Mohammad Masud Iqbal, MD, MPH, MSPH, DTM; Sai Prakash Gundlapalli, MD, William G. Ryan, MD, Thad Ryals, MD, Birmingham, Ala; Terry E. Passman, MD, Department of Psychiatry and Behavioral Neurobiology, the Regional Neonatal Intensive Care Unit, and the Department of Epidemiology and International Health, University of Alabama at Birmingham School of Medicine; and the Harbor Unit, Thomas Hospital, Fairhope, Ala

South Med J. 2001;94(3) 

In This Article


Risk to Fetus

In animals. Haloperidol is a conventional antipsychotic agent that readily crosses the placenta in both animals and humans. The potential reproductive toxicity of haloperidol has not been adequately evaluated in animals. However, reproductive studies at doses higher than the recommended human dose have revealed teratogenic effects such as cleft palate, micromelia, and central nervous system and skull malformations.[175,176,177] Fetotoxic effects such as fetal death and decreased fetal and postnatal growth have been reported in rats, mice, and hamsters. Long-lasting alteration of behavior in rats and mice[177,176] and embryotoxic effects such as embryonic death in hamsters[177] have also been reported.
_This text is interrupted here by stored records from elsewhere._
Lemma filter_click_truncates_and_appends_witness :
  baseImage (app uploadedWorld) = Some sampleFile /\
  activeFilter (app uploadedWorld) <> "sepia" /\
  historyIndex
    (app (@dispatch samplePlatform (ImageLoaded 0)
            (@dispatch samplePlatform (FilterClick "sepia" true) uploadedWorld))) = 1.
Proof.
  assert (Hbase : baseImage (app uploadedWorld) = Some sampleFile) by reflexivity.
  assert (Hne : activeFilter (app uploadedWorld) <> "sepia") by discriminate.
  assert (Hi : 0 <= historyIndex (app uploadedWorld)
               <= Z.of_nat (length (history (app uploadedWorld))) - 1)
    by (vm_compute; split; discriminate).
  split; [exact Hbase|]. split; [exact Hne|].
  destruct (@filter_click_truncates_and_appends samplePlatform uploadedWorld "sepia"
              sampleFile Hbase Hne Hi) as (_ & (_ & _ & Hidx & _) & _).
  exact Hidx.
Defined.

Lemma generate_failure_surfaces_message_witness :
  is_Some (requests requestedWorld !! 0%nat) /\
  error (app (@dispatch samplePlatform
                (GenerateSettled 0 (Rejected (ErrorObj "Network down"))) requestedWorld))
  = Some "Failed to generate image. Network down".
Proof.
  assert (Hk : is_Some (requests requestedWorld !! 0%nat))
    by (eexists; vm_compute; reflexivity).
  split; [exact Hk|].
  destruct (@generate_failure_surfaces_message samplePlatform requestedWorld 0
              (ErrorObj "Network down")
              {| Basic.app := {| Basic.originalImage := None;
                                 Basic.originalImageUrl := None;
                                 Basic.editedImageUrl := None; Basic.prompt := "";
                                 Basic.isLoading := true; Basic.error := None |};
                 Basic.urls := {| liveUrls := ∅; nextUrl := 0%N |} |} Hk)
    as ((Herr & _) & _).
  exact Herr.
Defined.

Lemma generate_shows_last_inline_part_witness :
  baseImage (app promptedWorld) <> None /\
  currentImageState (app promptedWorld) <> None /\
  truthy (trim (prompt (app promptedWorld))) = true /\
  editedImageUrl
    (app (@dispatch samplePlatform
            (GenerateSettled (length (requests promptedWorld)) (Fulfilled sampleParts))
            (@dispatch samplePlatform GenerateClick promptedWorld)))
  = Some "data:image/jpeg;base64,BBBB".
Proof.
  assert (Hbase : baseImage (app promptedWorld) <> None) by discriminate.
  assert (Hcur : currentImageState (app promptedWorld) <> None) by discriminate.
  assert (Hprompt : truthy (trim (prompt (app promptedWorld))) = true) by reflexivity.
  split; [exact Hbase|]. split; [exact Hcur|]. split; [exact Hprompt|].
  destruct (@generate_shows_last_inline_part samplePlatform promptedWorld sampleParts
              Hbase Hcur Hprompt) as (_ & Hfound & _).
  destruct (Hfound [ {| inlineData := Some {| data := Some "AAAA";
                                              mimeType := Some "image/png" |};
                        text := None |} ]
              {| inlineData := Some {| data := Some "BBBB"; mimeType := Some "image/jpeg" |};
                 text := None |}
              {| data := Some "BBBB"; mimeType := Some "image/jpeg" |}
              [ {| inlineData := None; text := Some "Here is your image." |} ]
              eq_refl eq_refl) as (Hurl & _).
  { repeat constructor. }
  exact Hurl.
Defined.

Lemma pan_drag_arithmetic_witness :
  @reachable samplePlatform dragAtThree /\
  moveInRange dragAtThree 110 96 = true /\
  zoom (app (@dispatch samplePlatform (MouseMove 110 96) dragAtThree))
  = {| scale := 3;
       x := 7505999378950827 # 2251799813685248;
       y := - (6004799503160661 # 4503599627370496) |}.
Proof.
  assert (Hreach : @reachable samplePlatform dragAtThree)
    by (eexists; reflexivity).
  split; [exact Hreach|]. split; [reflexivity|].
  destruct (@pan_drag_arithmetic samplePlatform dragAtThree 110 96 Hreach eq_refl)
    as (_ & _ & Hdrag & _).
  etransitivity; [exact (proj1 (Hdrag (Nat.lt_0_succ 0)))|].
  vm_compute. reflexivity.
Defined.

(** * Further properties *)

(** ** Posterize *)

Lemma posterLevel_facts (c : Z) :
  isByte c ->
  isByte (posterLevel c) /\
  (posterLevel c = 0 \/ posterLevel c = 85 \/ posterLevel c = 170 \/ posterLevel c = 255) /\
  -42 <= posterLevel c - c <= 42 /\
  posterLevel (posterLevel c) = posterLevel c.
Proof.
  unfold isByte, posterLevel. intros Hc.
  assert (Hk : 0 <= (2 * c + 85) / 170 <= 3).
  { split; [apply Z.div_pos; lia|].
    assert ((2 * c + 85) / 170 < 4) by (apply Z.div_lt_upper_bound; lia). lia. }
  pose proof (Z.div_mod (2 * c + 85) 170 ltac:(lia)) as Hdm.
  pose proof (Z.mod_pos_bound (2 * c + 85) 170 ltac:(lia)) as Hm.
  set (k := (2 * c + 85) / 170) in *.
  repeat split; try lia.
  replace (2 * (85 * k) + 85) with (85 + k * 170) by lia.
  rewrite Z.div_add by lia. reflexivity.
Qed.

Lemma posterLevel_monotone (c c' : Z) :
  c <= c' -> posterLevel c <= posterLevel c'.
Proof.
  intros Hle. unfold posterLevel.
  apply Z.mul_le_mono_nonneg_l; [lia|].
  apply Z.div_le_mono; lia.
Qed.

(** What [posterize] leaves at each byte offset. *)
Lemma posterize_lookup (data : list Z) :
  Forall isByte data ->
  exists out,
    posterize data = Some out /\
    length out = length data /\
    forall j : nat,
      out !! j = if decide (j mod 4 <> 3)%nat then posterLevel <$> data !! j
                 else data !! j.
Proof.
  intros Hbytes.
  destruct (posterizeLoop_lookup (length data) 0 data) as (out & Hout & Hl & Hlook); [lia|].
  exists out. split; [exact Hout|]. split; [exact Hl|].
  intros j. rewrite Hlook, Nat.sub_0_r.
  destruct (decide (j mod 4 <> 3)%nat) as [Hj|Hj].
  - case_decide as Hd; [|exfalso; apply Hd; split; [lia|exact Hj]].
    destruct (data !! j) as [c|] eqn:Hc; [|reflexivity].
    cbn. f_equal. apply quantize_byte.
    eapply Forall_forall in Hbytes; [exact Hbytes|].
    eapply list_elem_of_lookup_2; eauto.
  - case_decide as Hd; [tauto | reflexivity].
Qed.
In humans. No adequate and well-controlled studies to determine fetal risk associated with haloperidol have been done. However, Van Waes and Van de Velde[178] conducted a large prospective study of 100 women by administering relatively small doses of haloperidol (0.6 mg) twice daily during pregnancy for the treatment of hyperemesis gravidarum. Of the 100 women tested, 2 were lost to follow-up, 92 received haloperidol during the first trimester, and 6 received haloperidol during the second trimester. The pregnancy outcomes for 98 women, when compared with the controls, showed no apparent effect on fertility, duration of gestation, intrauterine survival, neonatal survival, birth weight, or sex ratio. No malformations were observed in the offspring of treated mothers.[178] However, a separate report describes two cases of severe limb malformation in infants of mothers treated with haloperidol during the first trimester. In one of the infants, the mother received a daily dose of 15 mg during the first 7 weeks of pregnancy. Causal relationships were not established.[179]

Currently available literature does not reveal a causal relationship between haloperidol and teratogenicity, and the risk of a birth defect attributable to haloperidol is low. Therefore, pregnant women may be treated with haloperidol if the benefits to the mother justify a possible risk to the infant.

Risk to Infant During Breast-Feeding

Although haloperidol is significantly excreted in breast milk,[180] no adverse effects in nursing infants have been reported.[181,182] Animal studies have shown that haloperidol excreted in milk causes drowsiness and impairment of motor activity in the breast-fed offspring.[180] Therefore, haloperidol should be used in lactating women only if a risk-benefit assessment justifies the potential risk to the infant.